How Tokyo Is Different from Silicon Valley - bemmu
http://www.makeleaps.jp/blog/en/2014/11/how-tokyo-is-different-to-silicon-valley/

======
paulsutter
Tokyo is a paradise for living but a desert for doing a traditional startup
(see below). On the other hand, Japan is the most viral place on earth.
Hypergrowth companies here are based on viral marketing (any exceptions? Let
me know).

If you're working on a viral marketing opportunity in Tokyo, please get in
touch with me.

[Tokyo is a desert for traditions startups because:

\- Exits are rare and at low multiples

\- Funding is hard to get and include irrational terms, like personal
guarantees.

\- Customers prefer to buy from established companies

\- Employees prefer to work for established companies]
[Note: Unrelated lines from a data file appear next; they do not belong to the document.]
Lemma short_buffer_fits_the_scratch_array_witness :
  let short := c_string "3 + ?" in
  let long := DQUOTE :: replicate 100 "a"%char ++ [DQUOTE; NUL] in
  (length short <= STORE_SIZE)%nat
  /\ build_tokens "#"%char "$"%char (Some short) (Some (TokenMgr_new 4))
     = Undefined BuffOverread
  /\ build_tokens "#"%char "$"%char (Some long) (Some (TokenMgr_new 4))
     = Undefined StoreOverflow
  /\ (BuffOverread = BuffOverread \/ BuffOverread = ToksOutOfBounds
      \/ BuffOverread = NullDeref).
Proof.
  intros short long.
  assert (H : (length short <= STORE_SIZE)%nat) by (vm_compute; lia).
  assert (H1 : build_tokens "#"%char "$"%char (Some short) (Some (TokenMgr_new 4))
               = Undefined BuffOverread) by (vm_compute; reflexivity).
  split; [exact H|]. split; [exact H1|]. split; [vm_compute; reflexivity|].
  exact (short_buffer_fits_the_scratch_array "#"%char "$"%char short (TokenMgr_new 4)
           BuffOverread H H1).
Defined.

(** * From tokens to source text and back *)

Lemma plain_markers_tests (COMMENT VAR : ascii) :
  plain_markers COMMENT VAR = true ->
  fixed_character COMMENT = false /\ isdigit COMMENT = false /\ isalpha COMMENT = false
  /\ COMMENT <> LBRACE
  /\ fixed_character VAR = false /\ isdigit VAR = false /\ isalpha VAR = false
  /\ VAR <> LBRACE /\ VAR <> COMMENT /\ VAR <> NUL.
Proof.
  unfold plain_markers. intros H.
  repeat (apply andb_true_iff in H; destruct H as [H ?]).
  repeat match goal with
         | H : negb _ = true |- _ => apply negb_true_iff in H
         end.
  repeat split; try assumption;
    intros ->; match goal with
               | H : (?x =? ?x)%char = false |- _ => rewrite Ascii.eqb_refl in H; discriminate H
               end.
Qed.

Lemma told_apart (f : ascii -> bool) (x c : ascii) :
  f x = false -> f c = true -> c <> x.
Proof. intros Hx Hc ->. congruence. Qed.

Lemma length_terminated (store : list (option ascii)) (run : list ascii) :
  (length run < length store)%nat ->
  length (terminated store run) = length store.
Proof.
  intros H. unfold terminated.
  rewrite length_app, length_fmap. cbn [length]. rewrite length_drop. lia.
Qed.

(** A well-formed token that no line was assigned to is the token
    [TokenMgr_add_token] makes of its type and its value. *)
Lemma well_formed_new_token (t : Token) :
  well_formed t = true -> no_line t -> new_token (type t) (value t) = t.
Proof.
  unfold well_formed, no_line, new_token. intros H Hline.
  apply andb_true_iff in H. destruct H as [H _].
  apply andb_true_iff in H. destruct H as [H _].
  apply Z.eqb_eq in H.
  destruct t as [ty v n l]. simpl in *. subst l. f_equal.
  rewrite H. f_equal.
  rewrite <- (length_string_of_list_ascii (list_ascii_of_string v)).
  rewrite string_of_list_ascii_of_string. reflexivity.
Qed.

Lemma passed_text_token (s : scanner) (t : Token) (k : nat) (z : Z) (ty : string)
    (run : list ascii) :
  length (s_store s) = STORE_SIZE -> (length run < STORE_SIZE)%nat ->
  z = Z.of_nat k -> type t = ty -> list_ascii_of_string (value t) = run ->
  passed s (text_token s ty run z) t k.
Proof.
  intros Hsize Hfit -> <- <-. unfold passed, text_token. cbn.
  rewrite string_of_list_ascii_of_string.
  rewrite length_terminated by (rewrite Hsize; exact Hfit).
  repeat split; assumption.
Qed.

Lemma forallb_true_Forall (f : ascii -> bool) (l : list ascii) :
  forallb f l = true -> Forall (fun x => f x = true) l.
Proof.
  induction l as [|x l IH]; simpl; intros H; [constructor|].
  apply andb_true_iff in H. destruct H as [Hx Hl].
  constructor; [exact Hx | exact (IH Hl)].
Qed.

Section RenderedToken.

Variables COMMENT VAR : ascii.
Variable buff : list ascii.
Variable s : scanner.
Variable rest : list ascii.

Hypothesis markers : plain_markers COMMENT VAR = true.
Hypothesis position : 0 <= s_bidx s.
Hypothesis scratch_empty : s_stctr s = 0.
Hypothesis scratch_size : length (s_store s) = STORE_SIZE.
Hypothesis room : in_bounds (toks (s_mgr s)) (tok_ctr (s_mgr s)) = true.

Lemma operator_pass (t : Token) :
  type t = "OPERATOR"%string ->
  existsb (String.eqb (value t)) operator_names = true ->
  drop (Z.to_nat (s_bidx s)) buff = render VAR t ++ " "%char :: rest ->
  exists c s1,
    buff_at buff (s_bidx s) = Done c /\ c <> NUL
    /\ loop_body COMMENT VAR buff s c = Done s1
    /\ passed s s1 t (length (render VAR t)).
Proof.
  destruct (plain_markers_tests _ _ markers) as (HC & _).
  intros Hty Hv. unfold render. rewrite Hty.
  change (String.eqb "OPERATOR" "OPERATOR") with true. cbv iota.
  unfold operator_names in Hv. cbn [existsb] in Hv.
  repeat (apply orb_true_iff in Hv;
          destruct Hv as [Hv|Hv]; [apply String.eqb_eq in Hv|]); try discriminate Hv;
    rewrite Hv; intros Hbuf; cbn in Hbuf.
  all: destruct (buff_at_drop _ _ _ _ position Hbuf) as [Hc Hbuf1].
  all: assert (Hpos1 : 0 <= s_bidx s + 1) by lia.
  all: try (destruct (buff_at_drop _ _ _ _ Hpos1 Hbuf1) as [Hn Hbuf2]).
  all: eexists _, _; split; [exact Hc|]; split; [discriminate|].
  all: split;
    [ lazymatch goal with
      | |- loop_body _ _ _ _ BANG = _ =>
          exact (loop_body_bang COMMENT VAR buff s _ room Hn
                   (not_eq_sym (told_apart fixed_character COMMENT BANG HC eq_refl)))
      | |- loop_body _ _ _ _ LESSTHAN = _ =>
          exact (loop_body_lessthan COMMENT VAR buff s _ room Hn
                   (not_eq_sym (told_apart fixed_character COMMENT LESSTHAN HC eq_refl)))
      | |- loop_body _ _ _ _ GREATERTHAN = _ =>
          exact (loop_body_greaterthan COMMENT VAR buff s _ room Hn
                   (not_eq_sym (told_apart fixed_character COMMENT GREATERTHAN HC eq_refl)))
      | |- loop_body _ _ _ _ EQUAL = _ =>
          exact (equal_pass COMMENT VAR buff s _
                   (not_eq_sym (told_apart fixed_character COMMENT EQUAL HC eq_refl))
                   room Hn)
      | |- _ =>
          eapply single_character_pass;
          [ unfold single_character_tokens; solve [repeat constructor]
          | apply (told_apart fixed_character COMMENT _ HC); reflexivity
          | exact room ]
      end
    | unfold passed; rewrite Hty, Hv;
      repeat split; first [reflexivity | exact scratch_empty | exact scratch_size] ].
Qed.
Companies based on viral marketing can route around these problems. It's
really a terrific place if you are ready for it.

------
Danieru
This is a bit off-topic. I just moved to Tokyo a month ago and Jay was very
welcoming. I met him at last month's Hacker News meetup. It was just two days
after I landed so I was pretty nervous.

Since then I've gone to 5 meetups. One thing that I've learned is Business
Cards are vital. So much so that I've decided to bite the bullet and print up
some of my own even though I'm still job hunting.

He didn't mention it but from what I can tell the Taxis here are a world
apart. Stuff like the doors automatically close for you and the drivers all
wear suits. Sorry I've only been taking trains everywhere.

The trains themselves are also a major plus point for Tokyo. My house is along
the Mita-line and almost everywhere I go is is just a single connection away.
The busy hours are not that bad too since my head is above the crowd.

I still get a thrill everytime a 10 car train rushes past the platform.

Also half of everyone wears suits. Even people in otherwise "low-class"
service jobs wear suits.

Anyway: if you are in tokyo you should 100% visit the next HN meetup on the
21st. If you're new feel free to email me and we can meetup and walk together
from the station. First time I came here I arrived an hour ahead of time to
find the place. That turned out to be a bit early and it got cold waiting
outside.

------
sdrothrock
I've heard that Sendai is rapidly becoming the Silicon Valley/SF of Japan, so
it would be interesting to see comparisons between those two.